In misura nettamente minore le aziende scelgono di pubblicare “Inserzioni” (18,5%), monitorare i propri competitor attingendo dal loro bacino dipendenti (9,1%) e di ricorrere agli “Uffici di collocamento” (5,2%). Per assecondare invece i flussi incostanti di lavoro e sopperire ai vincoli previsti dalle assunzioni sono sempre le “Agenzie interinali” i primi interlocutori delle imprese (42,3%) mentre quasi due aziende su dieci (19,6%) scelgono “Prestatori d’opera occasionali”. Una quota molto alta (37,4%), invece, preferisce non assumere, un dato in crescita di quasi 7 punti percentuali rispetto alla rilevazione dello scorso anno.

Le figure che l’industria ricerca maggiormente da inserire nell’organico come dipendenti*: (Il dato non indica necessariamente un incremento di occupazione sul territorio perché non considera le cessazioni di rapporti lavorativi, che possono superare i nuovi ingressi).

In Italia, secondo i dati Excelsior-Unioncamere ed elaborati da Senaf in occasione di MECSPE (Fiere di Parma, 26-28 marzo 2015), nel primo trimestre 2015 si prevedono 132.780 assunzioni di dipendenti.
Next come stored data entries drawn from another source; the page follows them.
Lemma transport_failure_leaves_session_witness :
  let h := fst (cycle (B := reference_builtins) initialHook "data:image/jpeg;base64,AAAA"
                  (Some "key")
                  (Reply (json_text "{'faceCount':3,'cameraBlocked':true}"))) in
  let gemini := NotOk 503 "The model is overloaded" in
  transport_failure gemini = true
  /\ aggregator h
     = (80, ["Multiple faces detected: 3"; "Camera appears blocked";
             "Environment instability detected"], 1,
        Some {| PreviousState.faceDetected := true;
                PreviousState.faceCount := VNum 3 |})
  /\ snd (cycle (B := reference_builtins) h "data:image/jpeg;base64,BBBB"
            (Some "key") gemini) = None
  /\ aggregator (fst (cycle (B := reference_builtins) h
                        "data:image/jpeg;base64,BBBB" (Some "key") gemini))
     = aggregator h.
Proof.
  intros h gemini.
  split; [reflexivity|]. split; [reflexivity|].
  pose proof (transport_failure_leaves_session (B := reference_builtins)
                h "data:image/jpeg;base64,BBBB" (Some "key") gemini eq_refl)
    as (_ & N & A & _).
  split; [exact N | exact A].
Defined.

(** ** The flag history *)

Lemma Set_add_In (set : list string) (x f : string) :
  In f (Set_add set x) <-> In f set \/ f = x.
Proof.
  unfold Set_add, push.
  destruct (existsb (String.eqb x) set) eqn:E.
  - apply existsb_exists in E as (y & Hy & Hxy).
    apply String.eqb_eq in Hxy. subst y.
    split; [now left | intros [H| ->]; assumption].
  - rewrite in_app_iff. cbn. intuition (subst; auto).
Qed.
Lemma synchronize_order_witness :
  (forall k t, Examples.B_ex !! k = Some t -> Examples.A_ex !! k = None ->
               is_Some (Examples.compile_ok t)) /\
  exists shapes log,
    Scene.synchronize nat nat Examples.compile_ok Examples.B_ex Examples.A_ex
      = Scene.Done (shapes, log) /\
    StronglySorted N.lt (Scene.compiled log).
Proof.
  assert (H : forall k t, Examples.B_ex !! k = Some t -> Examples.A_ex !! k = None ->
                          is_Some (Examples.compile_ok t)).
  { intros k t _ _. unfold Examples.compile_ok. eauto. }
  split; [exact H|].
  destruct (synchronize_order Examples.compile_ok Examples.A_ex Examples.B_ex H)
    as (s & l & l1 & l2 & H1 & _ & _ & _ & _ & H2).
  exists s, l. split; assumption.
Defined.

(** ** The render loop *)

Section RenderMoreFacts.
Import Eigen Render RenderMore.
Context {Tree Tape : Type}.
Variable compile : Tree -> option Tape.

Lemma count_calls_app (f : Call Tree Tape -> bool) (l1 l2 : list (Call Tree Tape)) :
  count_calls f (l1 ++ l2) = (count_calls f l1 + count_calls f l2)%nat.
Proof. unfold count_calls. by rewrite List.filter_app, length_app. Qed.

Lemma count_render_loop (c : Context) (model : Affine3) (s : Settings) (ui : Ui)
    (uninit : Matrix) (l : list (N * Scene.Shape Tree Tape)) :
  forall append : bool,
    let calls := render_loop Tree Tape c model s ui uninit append l in
    count_calls is_render calls = length l /\
    count_calls is_copy calls = length l /\
    count_calls is_ssao calls
      = (if decide (render_mode s = RENDER_MODE_SSAO) then length l else 0%nat) /\
    count_calls is_shaded calls
      = (if decide (render_mode s = RENDER_MODE_SHADED) then length l else 0%nat).
Proof.
  induction l as [|kv l IH]; intros append.
  - cbn. by repeat destruct (decide _).
  - cbv zeta. cbn [render_loop]. rewrite !count_calls_app.
    destruct (IH true) as (H1 & H2 & H3 & H4). rewrite H1, H2, H3, H4.
    unfold render_shape. clear.
    destruct (decide (render_dimension s = 2%Z));
      destruct (decide (render_mode s = RENDER_MODE_SSAO)) as [E|E];
      destruct (decide (render_mode s = RENDER_MODE_SHADED)) as [E'|E'];
      try congruence;
      destruct (save_clicked ui kv.1); destruct (frep_is_open ui); cbn; done.
Qed.

(** X13.  The "Shapes" window makes one render call and one texture copy for
    each compiled shape; one [drawSSAO] for each in the mode SSAO and
    none otherwise; one [drawShaded] for each in the mode SHADED and none
    otherwise.  In the mode SHADED it therefore never calls [drawSSAO]. *)
Theorem one_render_per_shape (c : Context) (model : Affine3) (s : Settings) (ui : Ui)
    (uninit : Matrix) (m : gmap N (Scene.Shape Tree Tape)) :
  let calls := shapes_window Tree Tape c model s ui uninit m in
  count_calls is_render calls = size m /\
  count_calls is_copy calls = size m /\
  count_calls is_ssao calls
    = (if decide (render_mode s = RENDER_MODE_SSAO) then size m else 0%nat) /\
  count_calls is_shaded calls
    = (if decide (render_mode s = RENDER_MODE_SHADED) then size m else 0%nat).
Proof.
  cbv zeta. unfold shapes_window. rewrite <- (length_items m). apply count_render_loop.
Qed.

Lemma render_loop_plane (c : Context) (model : Affine3) (s : Settings) (ui : Ui)
    (uninit : Matrix) (l : list (N * Scene.Shape Tree Tape)) :
  render_dimension s = 2%Z -> render_mode s = RENDER_MODE_2D ->
  forall append : bool,
    Forall plane_call (render_loop Tree Tape c model s ui uninit append l).
Proof.
  intros Hd Hm. induction l as [|kv l IH]; intros append; [constructor|].
  cbn [render_loop]. apply Forall_app. split; [|apply IH].
  unfold render_shape. rewrite decide_True by done. rewrite Hm.
  destruct (save_clicked ui kv.1); destruct (frep_is_open ui); cbn;
    repeat constructor.
Qed.

(** X14.  A frame whose dimension is 2 has the mode [RENDER_MODE_2D]; it
    makes no 3D render and no effect call, and its copies are in that
    mode. *)
Theorem plane_frame (i : FrameInput Tree) (st : Session Tree Tape) :
  render_dimension (settings_window (ui i) (settings st)) = 2%Z ->
  render_mode (settings (draw_frame Tree Tape i st).1) = RENDER_MODE_2D /\
  Forall plane_call (draw_frame Tree Tape i st).2.
Proof.
  intros Hd.
  assert (Hm : render_mode (settings_window (ui i) (settings st)) = RENDER_MODE_2D).
  { unfold settings_window in *. cbn [render_dimension render_mode] in *.
    rewrite decide_False; [done|]. rewrite Hd. done. }
  unfold draw_frame. destruct (update_context _ _ _ _) as [g resize] eqn:E.
  cbn [fst snd settings]. split; [exact Hm|].
  apply Forall_app. split.
  - unfold update_context in E. destruct (decide _); injection E as <- <-; repeat constructor.
  - by apply render_loop_plane.
Qed.

Lemma render_loop_solid (c : Context) (model : Affine3) (s : Settings) (ui : Ui)
    (uninit : Matrix) (l : list (N * Scene.Shape Tree Tape)) :
  render_dimension s = 3%Z -> render_mode s = RENDER_MODE_2D ->
  forall append : bool,
    Forall solid_call_plane_copy (render_loop Tree Tape c model s ui uninit append l).
Proof.
  intros Hd Hm. induction l as [|kv l IH]; intros append; [constructor|].
  cbn [render_loop]. apply Forall_app. split; [|apply IH].
  unfold render_shape. rewrite decide_False by (rewrite Hd; done). rewrite Hm.
  destruct (save_clicked ui kv.1); destruct (frep_is_open ui); cbn;
    repeat constructor.
Qed.

(** X15.  After a frame in 2D, a frame in which the user picks the
    dimension 3 and no mode renders in 3D while the mode is still
    [RENDER_MODE_2D]: no 2D render and no effect call is made, and the
    copies are in the mode [RENDER_MODE_2D]. *)
Theorem back_to_3d_keeps_plane_mode (i : FrameInput Tree) (st : Session Tree Tape) :
  render_mode (settings st) = RENDER_MODE_2D ->
  dimension_clicked (ui i) = Some 3%Z -> mode_clicked (ui i) = None ->
  render_dimension (settings (draw_frame Tree Tape i st).1) = 3%Z /\
  render_mode (settings (draw_frame Tree Tape i st).1) = RENDER_MODE_2D /\
  Forall solid_call_plane_copy (draw_frame Tree Tape i st).2.
Proof.
  intros Hm Hd Hc.
  assert (H3 : render_dimension (settings_window (ui i) (settings st)) = 3%Z).
  { unfold settings_window. cbn [render_dimension]. by rewrite Hd. }
  assert (H2 : render_mode (settings_window (ui i) (settings st)) = RENDER_MODE_2D).
  { unfold settings_window. cbn [render_mode]. rewrite Hd, Hc. cbn.
    by rewrite decide_True. }
  unfold draw_frame. destruct (update_context _ _ _ _) as [g resize] eqn:E.
  cbn [fst snd settings]. split; [exact H3|]. split; [exact H2|].
  apply Forall_app. split.
  - unfold update_context in E. destruct (decide _); injection E as <- <-; repeat constructor.
  - by apply render_loop_solid.
Qed.

Lemma surface_safe_draws (freed : list N) (c : Context) (l rest : list (Call Tree Tape)) :
  buffers c ∉ freed ->
  Forall (fun call => is_allocation call = false /\
                      forall c', context_of call = Some c' -> c' = c) l ->
  surface_safe freed rest ->
  surface_safe freed (l ++ rest).
Proof.
  intros Hc Hl Hrest. induction Hl as [|call l [Ha Hx] _ IH]; [exact Hrest|].
  cbn [app surface_safe]. destruct call; try discriminate Ha;
    (split; [|exact IH]); cbn; try exact I;
    rewrite (Hx _ eq_refl); exact Hc.
Qed.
Di queste il 22%, pari a 29.140, riguardano l’industria, con contratti che saranno a tempo determinato per il 52% e a tempo indeterminato per il 33%.

Nello specifico: le Industrie meccaniche ed elettroniche prevedono di assumere, in questi primi tre mesi dell’anno, 8.220 operatori (28,2% del totale industria); le Industrie metallurgiche e dei prodotti in metallo  4.850 (16,6%); le Industrie alimentari, delle bevande e del tabacco 4.220 (14,5%); le Industrie tessili, dell’abbigliamento e calzature 3.430 (11,8%); le Industrie chimico-farmaceutiche, della plastica e della gomma 2.630 (9%); le Industrie del legno e del mobile 1.080 (3,7%); le Industrie della lavorazione dei minerali non metalliferi ed estrattive 800 (2,7%); le Industrie della carta, cartotecnica e stampa 700 (2,4%); le altre industrie 3.210 (11%).
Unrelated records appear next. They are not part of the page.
(** The shape of every run on a modifiable machine with something to
    create. *)
Lemma plug_run_shape :
  crt_vifs <> [] ->
  fst (can_modify_io env ((h ++ [PlugVifs.plugging_info instance])
                          ++ [get_cnas_call])) = true ->
  exists n tw o,
    PlugVifs.execute norm_mac env instance network_info h
    = (prologue ++ create_trace instance (firstn n crt_vifs) ++ tw, o)
    /\ quiet tw
    /\ (forall v, o = Return v -> v = cnas)
    /\ ((forall t vif, crt_vif env t vif = None) ->
        firstn n crt_vifs = crt_vifs).
Proof.
  intros Hne Hmod. unfold PlugVifs.execute.
  rewrite bind_emit, bind_run. unfold vm_get_cnas at 1 2 3 4. simpl.
  rewrite Hcnas.
  destruct (List.length crt_vifs =? 0)%nat eqn:El.
  { apply length_eqb_nil in El. contradiction. }
  rewrite bind_run. unfold lpar_can_modify_io at 1 2 3 4. simpl.
  destruct (can_modify_io env _) as [modifiable reason].
  simpl in Hmod. subst modifiable. simpl.
  rewrite bind_run. unfold try_except, wait_for_instance_event.
  rewrite bind_emit. rewrite bind_run.
  set (h1 := ((((h ++ [PlugVifs.plugging_info instance]) ++ [get_cnas_call])
               ++ [can_modify_io_call])
              ++ [wait_for_instance_event_call events
                    (vif_plugging_timeout env)])).
  destruct (create_each_shape env instance crt_vifs h1) as [n Hn].
  assert (Hall : (forall t vif, crt_vif env t vif = None) ->
                 firstn n crt_vifs = crt_vifs).
  { intros Hok. rewrite (create_each_ok env instance crt_vifs h1 Hok) in Hn.
    simpl in Hn. apply (f_equal creations) in Hn.
    rewrite !creations_create_trace in Hn. symmetry. exact Hn. }
  rewrite Hn.
  destruct (snd (PlugVifs.create_each env instance crt_vifs h1))
    as [[]|e] eqn:Eb; simpl.
  - set (h2 := h1 ++ create_trace instance (firstn n crt_vifs)).
    pose proof (wait_events_quiet env instance events h2) as Hq.
    destruct (wait_events env _ events h2) as [tw [[]|e]] eqn:Ew;
      simpl in *.
    + exists n, tw, (Return cnas). split; [|split; [|split; [|exact Hall]]].
      * rewrite app_nil_r. reflexivity.
      * exact Hq.
      * intros v Hv. injection Hv as <-. reflexivity.
    + destruct (is_Timeout e); simpl.
      * exists n, (tw ++ [PlugVifs.timeout_error instance]),
          (Raise (VirtualInterfaceCreateException create_msg_fmt)).
        split; [|split; [|split; [|exact Hall]]].
        -- rewrite <- !app_assoc. reflexivity.
        -- apply quiet_app; [exact Hq | repeat constructor].
        -- intros v Hv. discriminate.
      * exists n, tw, (Raise e). split; [|split; [|split; [|exact Hall]]].
        -- reflexivity.
        -- exact Hq.
        -- intros v Hv. discriminate.
  - destruct (is_Timeout e); simpl.
    + exists n, [PlugVifs.timeout_error instance],
        (Raise (VirtualInterfaceCreateException create_msg_fmt)).
      split; [|split; [|split; [|exact Hall]]].
      * reflexivity.
      * repeat constructor.
      * intros v Hv. discriminate.
    + exists n, [], (Raise e). split; [|split; [|split; [|exact Hall]]].
      * rewrite app_nil_r. reflexivity.
      * constructor.
      * intros v Hv. discriminate.
Qed.

Lemma plug_run_success :
  crt_vifs <> [] ->
  fst (can_modify_io env ((h ++ [PlugVifs.plugging_info instance])
                          ++ [get_cnas_call])) = true ->
  (forall t vif, crt_vif env t vif = None) ->
  (forall t ev, In ev events -> event_status env t ev = Completed) ->
  PlugVifs.execute norm_mac env instance network_info h
  = (prologue ++ create_trace instance crt_vifs, Return cnas).
Proof.
  intros Hne Hmod Hok Hdone. unfold PlugVifs.execute.
  rewrite bind_emit, bind_run. unfold vm_get_cnas at 1 2 3 4. simpl.
  rewrite Hcnas.
  destruct (List.length crt_vifs =? 0)%nat eqn:El.
  { apply length_eqb_nil in El. contradiction. }
  rewrite bind_run. unfold lpar_can_modify_io at 1 2 3 4. simpl.
  destruct (can_modify_io env _) as [modifiable reason].
  simpl in Hmod. subst modifiable. simpl.
  rewrite bind_run. unfold try_except, wait_for_instance_event.
  rewrite bind_emit. rewrite bind_run.
  rewrite create_each_ok by exact Hok. simpl.
  rewrite wait_events_completed by exact Hdone. simpl.
  rewrite !app_nil_r. reflexivity.
Qed.

End PlugExecute.

(** ** Runs of [UnplugVifs.execute] *)

Section UnplugRuns.
Variable norm_mac : string -> string.
Variable env : Env.
Variable instance : Instance.

Local Abbreviation delete_first_match :=
  (UnplugVifs.delete_first_match norm_mac env instance).
Local Abbreviation unplug_each :=
  (UnplugVifs.unplug_each norm_mac env instance).




(** The outer loop over a concatenation is the loop over the first part
    followed by the loop over the second. *)
Lemma unplug_each_app (vifs1 vifs2 : list VIF) (cnas : list CNA) (h : Trace) :
  unplug_each (vifs1 ++ vifs2) cnas h
  = (unplug_each vifs1 cnas ;; unplug_each vifs2 cnas) h.
Proof.
  revert h. induction vifs1 as [|vif rest IH]; intros h.
  - simpl. rewrite bind_run. simpl. rewrite app_nil_r.
    destruct (unplug_each vifs2 cnas h); reflexivity.
  - simpl. rewrite !bind_run.
    destruct (snd (delete_first_match vif cnas h)) as [broke|e]; simpl;
      [|reflexivity].
    rewrite !bind_run.
    match goal with
    | |- context [snd ((if broke then ?a else ?b) ?h1)] =>
        destruct (snd ((if broke then a else b) h1)); simpl; [|reflexivity]
    end.
    rewrite IH. rewrite !bind_run.
    match goal with
    | |- context [snd (unplug_each rest cnas ?h2)] =>
        destruct (snd (unplug_each rest cnas h2)); simpl; [|reflexivity]
    end.
    rewrite <- !app_assoc. reflexivity.
Qed.



Lemma unplug_run_locked (network_info : list VIF) (h : Trace)
    (reason : string) :
  can_modify_io env (h ++ [UnplugVifs.unplugging_info instance])
  = (false, reason) ->
  UnplugVifs.execute norm_mac env instance network_info h
  = ([UnplugVifs.unplugging_info instance; can_modify_io_call;
      UnplugVifs.not_modifiable_error instance reason],
     Raise (VirtualInterfaceUnplugException msg_fmt)).
Proof.
  intros Hlocked. unfold UnplugVifs.execute.
  rewrite bind_emit, bind_run. unfold lpar_can_modify_io at 1 2 3 4. simpl.
  rewrite Hlocked. reflexivity.
Qed.

Lemma unplug_run_modifiable (network_info : list VIF) (h : Trace) :
  fst (can_modify_io env (h ++ [UnplugVifs.unplugging_info instance]))
  = true ->
  exists hc,
    UnplugVifs.execute norm_mac env instance network_info h
    = (UnplugVifs.unplugging_info instance :: can_modify_io_call
         :: get_cnas_call
         :: fst (unplug_each network_info (get_cnas env hc)
                             (hc ++ [get_cnas_call])),
       match snd (unplug_each network_info (get_cnas env hc)
                              (hc ++ [get_cnas_call])) with
       | Return _ => Return (get_cnas env hc)
       | Raise e => Raise e
       end).
Proof.
  intros Hmod. unfold UnplugVifs.execute.
  rewrite bind_emit, bind_run. unfold lpar_can_modify_io at 1 2 3 4. simpl.
  destruct (can_modify_io env _) as [modifiable reason].
  simpl in Hmod. subst modifiable. simpl.
  rewrite bind_run. unfold vm_get_cnas at 1 2 3 4. simpl.
  exists ((h ++ [UnplugVifs.unplugging_info instance])
          ++ [can_modify_io_call]).
  rewrite bind_run.
  match goal with
  | |- context [snd (unplug_each network_info ?c ?h2)] =>
      destruct (snd (unplug_each network_info c h2)); simpl
  end.
  - rewrite app_nil_r. reflexivity.
  - reflexivity.
Qed.
End UnplugRuns.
I profili più ricercati sono quelli di operai specializzati (30%) e di conduttori di impianti e macchinari (26%); il 60% richiede in generale esperienza specifica e sul fronte dell’istruzione il 73,2% gradisce il titolo di studio, con particolare preferenza per il diploma. Se per il 41,4% il sesso del candidato è indifferente, ben il 46% preferisce comunque il genere maschile.

* Il dato si riferisce esclusivamente alle previsioni di assunzione di “lavoratori dipendenti” ed esclude le altre forme come i contratti in somministrazione (interinali), a progetto e altre modalità di lavoro indipendente.